A feisty and unscripted Donald Trump traveled to a pair of battleground states on Saturday, assailing not just his Democratic rival, Hillary Clinton, but members of his own party.

“I’ve had more opposition from the Republican Party than I do from the Democrats,” Trump, drawing boos from supporters, said at a rally in Tampa, Fla. “The Republican Party has to be tough and has to be smart. And if they’re not tough and smart, I’m going to win, but a lot of other people won’t.”

Trump, the presumptive Republican presidential nominee, battled with members of his party’s establishment – many enraged by his inflammatory rhetoric about, among others, Mexicans, women and Muslims.

In recent days, Trump has faced backlash for his comments directed at a Latino judge overseeing fraud litigation against the now-defunct Trump University. Trump said the ethnicity of U.S. District Judge Gonzalo Curiel, who is presiding over the suit, should disqualify him from the case.

Several Republicans, including House Speaker Paul Ryan (R-Wis.), condemned the comments as racist and some even withdrew endorsements.

At a Republican retreat hosted by 2012 GOP nominee Mitt Romney on Saturday, Meg Whitman, chief executive of Hewlett Packard Enterprise, who ran a failed California gubernatorial bid in 2010, questioned Ryan’s endorsement of Trump. Whitman said Trump is the latest in a long line of historic demagogues, comparing him to Adolf Hitler and Benito Mussolini, according to the Washington Post.

Romney said Friday that a Trump presidency would lead to “trickle-down racism.”

“I don’t want to see a president of the United States saying things which change the character of the generations of Americans that are following,” Romney said on CNN, reiterating that he will not support Trump in November. ”Presidents have an impact on the nature of our nation, and trickle-down racism, trickle-down bigotry, trickle-down misogyny, all these things are extraordinarily dangerous to the heart and character of America.”

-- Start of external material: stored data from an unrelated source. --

#[global] Instance sample_observation_documents : ObservationDocuments := {|
  xd_claim := refusing_serde _; xd_observation := refusing_serde _;
  xd_handoff := refusing_serde _; xd_custody := refusing_serde _ |}.
#[global] Instance sample_composition_documents : CompositionDocuments := {|
  md_observation := sample_observation_documents; md_profile := refusing_serde _;
  md_composed := refusing_serde _ |}.
#[global] Instance sample_steady_documents : SteadyDocuments := {|
  yd_composition := sample_composition_documents; yd_claim := refusing_serde _;
  yd_observation := refusing_serde _; yd_handoff := refusing_serde _;
  yd_custody := refusing_serde _; yd_profile := refusing_serde _;
  yd_qualification := refusing_serde _; yd_composed := refusing_serde _;
  yd_basis := refusing_serde _ |}.
#[global] Instance sample_continuity_documents : ContinuityDocuments := {|
  cd_authority := refusing_serde _; cd_commitment := refusing_serde _;
  cd_basis := refusing_serde _; cd_intent := refusing_serde _;
  cd_applicability := refusing_serde _ |}.
#[global] Instance sample_origin_documents : OriginDocuments := {|
  od_continuity := sample_continuity_documents; od_coordinate := refusing_serde _;
  od_basis := refusing_serde _; od_attestation := refusing_serde _;
  od_intent := refusing_serde _; od_applicability := refusing_serde _ |}.
#[global] Instance sample_admission_documents : AdmissionDocuments := {|
  ad_origin := sample_origin_documents; ad_query := refusing_serde _;
  ad_provenance_v1 := refusing_serde _; ad_provenance_v2 := refusing_serde _;
  ad_provenance_v3 := refusing_serde _ |}.
#[global] Instance sample_authoring_documents : AuthoringDocuments := {|
  gd_provenance := refusing_serde _; gd_session := refusing_serde _;
  gd_handoff := refusing_serde _; gd_custody := refusing_serde _ |}.

Definition slot_fields (s : RecurrenceSlotV1) : list (string * value) :=
  [("slot_id", Str (sl_slot_id s)); ("policy_id", Str (sl_policy_id s));
   ("nominal_due_at", Str (put (sl_nominal_due_at s)))].
Definition intent_fields (i : TypedCoarseIntentV2) : list (string * value) :=
  [("intent_id", Str (tc_intent_id i));
   ("source_observation_id", Str (tc_source_observation_id i))].
Definition cycle_fields (c : ObservationCycleV1) : list (string * value) :=
  [("cycle_id", Str (cy_cycle_id c)); ("state_digest", Str (cy_state_digest c));
   ("status", Str (status_as_db (cy_status c))); ("version", Str (put (cy_version c)))].

Definition canonical_documents (cycles : Serde ObservationCycleV1) : CanonicalDocuments := {|
  nd_ed25519 := sample_ed25519; nd_uuids := sample_uuids;
  nd_admission := sample_admission_documents; nd_steady := sample_steady_documents;
  nd_authoring := sample_authoring_documents; nd_slot := shown_serde slot_fields;
  nd_intent := shown_serde intent_fields; nd_cycle := cycles |}.

(** ** The records *)

Definition no_recurrence_slot : RecurrenceSlotV1 :=
  slot_of "" "" "" "" "" 0 0 0 Trigger_Scheduled None "".
Definition drafting : CanonicalDocuments := canonical_documents (shown_serde cycle_fields).

Definition make_recurrence_slot (due occurrence : Z) : RecurrenceSlotV1 :=
  ok_or_else (@slot_new _ drafting "policy" "1" "host" "scope" "clock"
    (due * nanos_per_second) ((due + 30) * nanos_per_second) (Z.to_N occurrence)
    Trigger_Scheduled None) no_recurrence_slot.
Definition first_slot : RecurrenceSlotV1 := Eval vm_compute in make_recurrence_slot 40 1.
Definition second_slot : RecurrenceSlotV1 := Eval vm_compute in make_recurrence_slot 45 2.

Definition first_uuid : uuid := "00000000-0000-4000-8000-000000000001".
Definition second_uuid : uuid := "00000000-0000-4000-8000-000000000002".
Definition first_id : ObservationCycleId := cycle_id_fresh first_uuid.
Definition second_id : ObservationCycleId := cycle_id_fresh second_uuid.

Definition support_draft (id : string) : QualifiedSupportV1 :=
  {| qs_schema := QUALIFIED_SUPPORT_SCHEMA_V1; qs_support_id := id;
     qs_authority_id := "authority"; qs_query_id := digest_of "query";
     qs_observation_cycle_id := first_id; qs_request_nonce := "nonce";
     qs_observation_id := digest_of "observation";
     qs_diagnostic_inputs_id := is_inputs_id quiet_inputs;
     qs_subject_id := su_id sample_subject; qs_scope_id := si_digest (su_scope sample_subject);
     qs_artifact_ids := delivered_artifact_ids quiet_inputs;
     qs_evaluated_at := {| sr_clock_id := "receiver"; sr_tick := 10 |};
     qs_expiry := Some {| se_clock_id := "receiver"; se_tick := 20 |};
     qs_standing := Support_Current; qs_evidence_refs := []; qs_contradiction_refs := [] |}.
Definition sample_support : QualifiedSupportV1 := Eval vm_compute in
  support_draft (ok_or_else (computed_support_id (support_draft "")) "").

Definition sample_posture : option OperationalPosture := Eval vm_compute in
  match evaluate_posture_with_support sample_policy quiet_inputs sample_recurrence sample_now
          sample_support with
  | Ok p => Some p
  | Err _ => None
  end.
(* ===== verification/_CoqProject ===== *)
-Q . S2P
Prelude.v
JsValue.v
Json.v
JsonRoundTrip.v
WebrtcConstants.v
SignalingTypes.v
WebrtcTypes.v
Async.v
Browser.v
Messages.v
ReferenceBrowser.v
React.v
WebrtcHelpers.v
Page.v
PageHears.v
PageExamples.v
PageInvariant.v
PageSdp.v
PageProperties.v
PageCallee.v
PageTermination.v
PageTypes.v
PageView.v
UseMediaStream.v
UseMediaStreamProperties.v
UseSignaling.v
UseSignalingProperties.v
UseWebRTC.v
UseWebRTCProperties.v
SignalingServer.v
SignalingServerProperties.v
EndToEnd.v
Network.v
Delivery.v
Utf8.v
WasmGlue.v
WasmStrings.v
WasmReference.v
WasmTable.v
WasmClosures.v
WasmLoader.v
(* ===== verification/Prelude.v ===== *)
(** * web_rtccam: a verification library

    The repository is a two-party video chat.  A Next.js page (TypeScript, under
    [src/webrtc/src]) negotiates a peer connection by exchanging offers, answers
    and candidates as JSON texts through a WebSocket signaling server (Rust,
    [src/signaling/src/main.rs]).  The page contains the whole protocol; three
    hooks offer the same parts for reuse (media stream, signaling, peer
    connection).  The parts share their helpers, constants and message types.
    Beside them stand the bindings of a WebAssembly module that opens the camera
    ([wasm/web_rtccam.js]).

    ** The model

    JavaScript code is a computation of the resumption monad of [Async]: it runs
    atomically on the state of its component until it returns, throws or reaches
    an [await], where it is a value that waits to be resumed.  [Async] has a
    rely-guarantee logic for such computations: [wp] for one, [promise_ok] for
    one that waits, [safe] for code that keeps an invariant wherever it runs.

    [Browser] is what the code sees of the browser: sockets, peer connections and
    tracks on a heap, a trace of the calls made, and the promise-valued
    operations as requests.  What the browser computes is the class
    [BrowserAPI], a parameter of every theorem; [ReferenceBrowser] (with the
    codec of [Json]) is the instance the examples run on.

    [React] is the contract of the runtime: renders apply the queued updates in
    order, effects run when their dependencies changed, a closure holds the
    state of the render it was made in.  A component is a [step] function of an
    event (a render, a message, a click, a settled promise, an event of a
    connection) on a configuration: the state and the promises that wait.
    Events come in any order, a promise settles at any time and in any way, so a
    theorem about reachable configurations covers every interleaving.  [Answer]
    chooses how a promise settles.

    ** The files

    - [Prelude]: automation and list lemmas.  [JsValue]: JavaScript values,
      coercions and exceptions.  [Json]: a codec; [JsonRoundTrip]: its parser
      reads back what its printer writes, for every value up to the properties
      that JSON leaves out.
    - [WebrtcConstants], [SignalingTypes], [WebrtcTypes], [WebrtcHelpers]: the
      modules [utils/webrtc-constants.ts], [types/signaling.ts],
      [types/webrtc.ts] and [utils/webrtc-helpers.ts], a definition per function.
    - [Messages]: what a trace says of the messages received.
    - [Page]: the component [Home] of [app/page.tsx].  [Refs] are its [useRef]
      cells and [State] its [useState] values; each handler is a definition with
      the name of the source.  The mount effect is [first_render] with
      [initLocalStream] and [connect]; its handlers hold the state of the first
      render, [mount_env].
    - [PageInvariant]: the atomic actions of the page ([act]), the invariant
      [page_inv], and that every reachable configuration keeps it.
      [PageExamples]: runs.
    - [PageSdp]: the pending SDP message: processed in order, by every render
      with an id, lost when overtaken.
    - [PageHears]: relations of states that a walk along the handlers shows every
      step to be in ([calm]); with one of them, only the arrival of a text adds
      to what the page received or assigns an id.
    - [PageProperties]: what is sent, the caller's protocol, one negotiation at a
      time.  [PageCallee]: the callee's protocol, received candidates, the end
      of the page.
    - [PageTermination]: its async functions end.  [PageTypes]: its declared
      types.  [PageView]: the markup of [app/page.tsx] and [app/layout.tsx], a
      tree of elements with the handlers of the render it belongs to.
    - [UseMediaStream], [UseSignaling], [UseWebRTC]: the hooks of [hooks/], with
      their effects run again, the handlers of every socket or connection they
      ever created and the functions of every render; the [...Properties] file
      of each has its invariant and theorems.
    - [SignalingServer]: the actors of [main.rs] with their mailboxes; the class
      [SerdeJson] stands for serde_json.  [SignalingServerProperties]: the map of
      sessions, order and content of what is forwarded, delivery.
    - [Utf8]: the platform's strings and encoders: UTF-16 code units, the
      replacement of lone surrogates, UTF-8 in both directions.
    - [WasmGlue]: the bindings, a definition per function and import, on the
      module variables ([Glue]) and an instance with its memory, its table of
      references and its private state.  The functions of the module, the
      platform and the values of the page are classes ([WasmModule], [Program],
      [Platform], [JSHost]).  [WasmStrings]: strings across the border, for any
      module with an [Allocator].  [WasmTable]: references and exceptions, for
      any [TableAllocator].  [WasmReference]: a module with a bump allocator,
      which has both.
    - [WasmClosures]: the functions that stand for closures of the module, with
      the finalizer and the executor of a promise, and the specification of
      their environment.  [WasmLoader]: the asynchronous initialization.
    - [EndToEnd]: what the ends agree on.  The class [Wire] says that a text
      means the same at both ends and in the server; the reference codec is an
      instance.  [Network]: any number of pages around the server, whose runs
      are runs of its parts; the invariants of page and server compose.
      [Delivery]: the way of a text through the network.

    ** What the theorems show

    - The protocol: [connect_offers], [handleSDPMessage_protocol],
      [createOffer_protocol] and [handleOffer_protocol] say what each async
      function does on every branch and how every await goes on, from any state
      the component is in by then; every failure resets the negotiation flag.
    - Safety of what is sent: [sent_messages], [sent_with_assigned_id],
      [calls_use_own_render].  In a network of pages, [network_is_authentic]: what
      a page receives was sent to it by the page it names; [network_ids_are_own]:
      the ids of the pages are those of their sessions, and different.  The
      server does not check senders ([sender_is_not_checked]), so the pages'
      code is what this rests on.
    - One negotiation at a time ([one_offer_at_a_time]): for every event, an
      offer is requested only by a click while none is under way, and a
      negotiation is over only when it is reported stable or a function ends.
    - Progress: [promises_settle], [accepted_message_is_delivered],
      [inits_resolve_started]; [sdp_message_reaches_peer]: what a page of a network
      wrote is processed by the page it is addressed to, by the steps that carry
      texts and one render.
    - Types: [page_is_typed] says that the declared types hold as long as what
      arrives is of the declared union; [page_shows_state] and
      [typed_text_is_shown] say what the document shows then.
    - Delivery: [processed_in_order] and [render_processes_pending] in the page,
      [message_routing] in the hook, [delivered_in_order], [sessions_exact] and
      [accepted_message_is_delivered] in the server; from the server to the page
      [welcome_assigns_session_id], from one page to the other
      [sdp_message_reaches_peer].
    - Resources: sockets and connections are closed exactly once
      ([sockets_closed_exactly_once], [connections_closed_exactly_once]),
      streams are stopped or reported ([superseded_stream_is_stopped],
      [current_stream_is_reported], [unmount_releases]).
    - The bindings: a string arrives as its UTF-8 encoding inside the memory
      ([passString_encodes], [passString_bounds], [start_camera_passes_id]) and
      comes back as itself ([string_roundtrip]), also when the memory grows in
      between; references and exceptions get a slot of their own
      ([optional_ref_reads], [handleError_reports], [init_externref_table]); the
      environment of a closure is lent to one call at a time and released once
      ([closure_refines], [closure_exclusive], [closure_released_once]);
      [inits_resolve_started] and [default_init_loads] are about the loader.
    - Defects, stated about the code as it is: the page never sends a
      candidate ([candidates_are_dropped]), a received one replaces the chosen
      peer ([candidate_replaces_peer]), an SDP message can be lost
      ([unprocessed_message_is_lost]), one that fails ends a negotiation it has no
      part in ([failed_message_lowers_flag]), cameras can stay on
      ([late_stream_is_leaked], [unmount_leaks_camera]), the hooks reconnect in
      every render with inline callbacks ([unstable_callbacks_reconnect]), report
      a wrong state ([stale_close_disconnects], [refused_access],
      [returned_connection_is_stale]) or negotiate twice ([offers_pile_up]); two
      initializations at once replace the module in use
      ([concurrent_inits_replace]), and one that fails leaves it there
      ([failed_start_is_kept]).

    ** Bounds

    No definition of a component uses fuel.  The parser of [Json] takes the
    length of its input as fuel, and every call consumes a character or returns.
    The server has handled its mailbox after as many turns as the mailbox holds
    messages.  Numbers of JSON are integers.  Addresses of the module are 32-bit
    integers that JavaScript reads as signed: [uint32] is the [>>> 0] of the code,
    and the memory has at most 2^32 bytes.  An async function of the page is
    resumed at most three times, an initialization at most five times.

    ** What is not modelled

    Logging; the second mount of React's StrictMode in development builds;
    renders that apply only a part of the queued updates (transitions); the time
    between the commit of a render and its effects, which are one step here (a
    message that arrives in between is cleared by the effect of page.tsx:197
    that processes the one before it); a browser without [navigator.mediaDevices],
    whose exception is a rejected request here, handled a turn later; what
    React does after a render that throws ([view_object_id] says when it does);
    the content of session descriptions and media; the transport between a socket
    and the server beyond the order of its texts, and the server's HTTP layer.
    [types/index.ts] and [hooks/index.ts] are re-exports.  The WebAssembly module
    itself is built from [src/wasm/src/lib.rs], one function of calls to web-sys:
    it is a parameter of the bindings.  Style sheets and deployment files hold
    no program. *)
From Stdlib Require Export ZArith Lia.
From stdpp Require Export prelude gmap strings.


(** ** Automation shared by the components *)

Create HintDb webrtc.
Create Rewrite HintDb webrtc.
#[export] Set Warnings "-clear-no-such-hyp".

(** Destruct every conjunction and existential of the context. *)
Ltac destr_all :=
  repeat match goal with
  | H : _ ∧ _ |- _ => destruct H
  | H : ∃ _, _ |- _ => destruct H
  end.

(** Split a goal into the conjuncts [eauto] with the library's hints cannot
    close on its own. *)
Ltac split_auto := repeat split; eauto with webrtc.

(** Case analysis on the innermost [match] of the goal, then simplification. *)
Ltac case_step :=
  match goal with
  | |- context [match ?x with _ => _ end] => destruct x eqn:?; simplify_eq/=
  end.

(** ** Lists *)

Section Lists.
Context {A : Type}.
Implicit Types (l : list A) (x : A).

Lemma Forall_snoc (P : A → Prop) l x :
  Forall P l → P x → Forall P (l ++ [x]).
Proof. intros. apply Forall_app. auto. Qed.

Lemma Forall_update (P : A → Prop) l i x :
  Forall P l → P x → Forall P (<[i := x]> l).
Proof. intros. by apply Forall_insert. Qed.

Lemma Forall_forallb (f : A → bool) (P : A → Prop) l :
  Forall (λ x, f x = true → P x) l → forallb f l = true → Forall P l.
Proof.
  induction 1 as [|x l Hx _ IH]; simpl; [by constructor|]. rewrite andb_true_iff. intros [? ?].
  constructor; auto.
Qed.

Lemma lookup_snoc_new l x : (l ++ [x]) !! length l = Some x.
Proof. rewrite lookup_app_r; [|lia]. by rewrite Nat.sub_diag. Qed.

Lemma lookup_snoc_old l x i y : l !! i = Some y → (l ++ [x]) !! i = Some y.
Proof. intros H. rewrite lookup_app_l; eauto using lookup_lt_Some. Qed.
End Lists.

#[export] Hint Resolve Forall_snoc Forall_update lookup_snoc_old : webrtc.
(* ===== verification/JsonRoundTrip.v ===== *)
(** * The codec reads back what it prints

    The text of any value is parsed, whatever follows it, as the [normal] form of
    the value: without the properties that are [undefined].  A value that JSON
    can hold ([canonical]) is its own normal form. *)
From S2P Require Import Prelude JsValue Json.
From stdpp Require Import pretty.
From Stdlib Require Import Ascii.

(** ** Strings *)

Lemma append_cons c (a b : string) : String c a +:+ b = String c (a +:+ b).
Proof. done. Qed.

Lemma append_assoc (a b c : string) : (a +:+ b) +:+ c = a +:+ (b +:+ c).
Proof. induction a as [|x a IH]; [done|]. by rewrite !append_cons, IH. Qed.

Lemma length_append (a b : string) :
  String.length (a +:+ b) = String.length a + String.length b.
Proof. induction a as [|x a IH]; [done|]. rewrite append_cons. simpl. by rewrite IH. Qed.

(** One printed character is read back. *)
Lemma parse_print_char c r :
  parse_chars (print_char c +:+ r) = '(t, r) ← parse_chars r; Some (String c t, r).
Proof. destruct c as [[] [] [] [] [] [] [] []]; reflexivity. Qed.

Lemma parse_print_chars s r :
  parse_chars (print_chars s +:+ String quote r) = Some (s, r).
Proof.
  induction s as [|c s IH]; [done|]. cbn [print_chars].
  by rewrite append_assoc, parse_print_char, IH.
Qed.

(** ** Numbers *)

(** What may follow a number. *)
Definition no_digit (r : string) : Prop :=
  match r with String c _ => digit c = None | "" => True end.

Lemma digit_char d : (d < 10)%N → digit (pretty_N_char d) = Some (N.to_nat d).
Proof.
  intros Hd. assert (d = 0 ∨ d = 1 ∨ d = 2 ∨ d = 3 ∨ d = 4 ∨ d = 5 ∨ d = 6 ∨ d = 7 ∨ d = 8 ∨ d = 9)%N
    as Hcases by lia.
  by repeat destruct Hcases as [->|Hcases]; subst.
Qed.

Lemma pretty_N_go_app x s r : pretty_N_go x s +:+ r = pretty_N_go x (s +:+ r).
Proof.
  revert s. induction (N.lt_wf_0 x) as [x _ IH]; intros s.
  destruct (decide (x = 0)%N) as [->|Hx]; [done|].
  rewrite !(pretty_N_go_step x) by lia. apply (IH (x `div` 10)%N). apply N.div_lt; lia.
Qed.

Lemma parse_pretty_N_go x :
  ∃ k, ∀ acc s, parse_digits acc (pretty_N_go x s) = parse_digits (acc * 10 ^ Z.of_nat k + Z.of_N x)%Z s.
Proof.
  induction (N.lt_wf_0 x) as [x _ IH]. destruct (decide (x = 0)%N) as [->|Hx].
  { exists 0. intros acc s. f_equal. lia. }
  destruct (IH (x `div` 10)%N) as [k Hk]; [by apply N.div_lt; lia|].
  exists (S k). intros acc s. rewrite pretty_N_go_step by lia. rewrite Hk. cbn [parse_digits].
  pose proof (N.mod_lt x 10 ltac:(done)). rewrite digit_char by done. f_equal.
  rewrite Nat2Z.inj_succ, Z.pow_succ_r by lia.
  pose proof (N.div_mod x 10 ltac:(done)). lia.
Qed.

Lemma parse_digits_stop acc r : no_digit r → parse_digits acc r = (acc, r).
Proof. destruct r as [|c r]; simpl; [done|]. by intros ->. Qed.

(** The text of a positive number starts with a digit. *)
Lemma pretty_go_head x s :
  (0 < x)%N → ∃ d s', pretty_N_go x s = String (pretty_N_char d) s' ∧ (d < 10)%N.
Proof.
  revert s. induction (N.lt_wf_0 x) as [x _ IH]; intros s Hx. rewrite pretty_N_go_step by done.
  destruct (decide (x `div` 10 = 0)%N) as [->|Hd].
  - eexists _, _. split; [done|]. by apply N.mod_lt.
  - apply IH; [by apply N.div_lt|by apply N.neq_0_lt_0].
Qed.

Lemma parse_number_pretty n r : no_digit r → parse_number (pretty n +:+ r) = Some (JNum n, r).
Proof.
  intros Hr.
  assert (∀ p, ∃ d s, pretty (N.pos p) +:+ r = String (pretty_N_char d) s ∧ (d < 10)%N ∧
    parse_digits 0 (pretty (N.pos p) +:+ r) = (Z.pos p, r)) as Hpos.
  { intros p. unfold pretty, pretty_N. rewrite decide_False by done. rewrite pretty_N_go_app.
    destruct (pretty_go_head (N.pos p) r) as (d & s & Hd & Hlt); [done|].
    exists d, s. split_and!; [done|done|]. destruct (parse_pretty_N_go (N.pos p)) as [k ->].
    rewrite parse_digits_stop by done. f_equal. }
  destruct n as [|p|p].
  - simpl. by rewrite parse_digits_stop.
  - destruct (Hpos p) as (d & s & Heq & Hd & Hp). change (pretty (Z.pos p)) with (pretty (N.pos p)).
    rewrite Heq in *. cbn [parse_number].
    assert (pretty_N_char d ≠ "-"%char) as Hne.
    { intros Hd'. pose proof (digit_char d Hd) as Hdig. by rewrite Hd' in Hdig. }
    rewrite decide_False by done. rewrite digit_char by done. unfold mbind, option_bind. by rewrite Hp.
  - destruct (Hpos p) as (d & s & Heq & Hd & Hp).
    change (pretty (Z.neg p) +:+ r) with (String "-" (pretty (N.pos p) +:+ r)).
    rewrite Heq in *. cbn [parse_number]. rewrite decide_True by done.
    rewrite digit_char by done. unfold mbind, option_bind. by rewrite Hp.
Qed.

Trump, who on the heels of his Florida rally traveled to the suburbs of Pittsburgh, shot back on Saturday, saying he was not a racist and that Romney “choked like a dog” against President Obama in 2012.

As for Clinton, Trump, said a “war” is on the horizon with the former secretary of State.

“We have a war to win against a very crooked politician named Hillary Clinton, OK?” he said in Tampa. “The Republican Party really should get their act together, they have to come together. We’ve got to win.”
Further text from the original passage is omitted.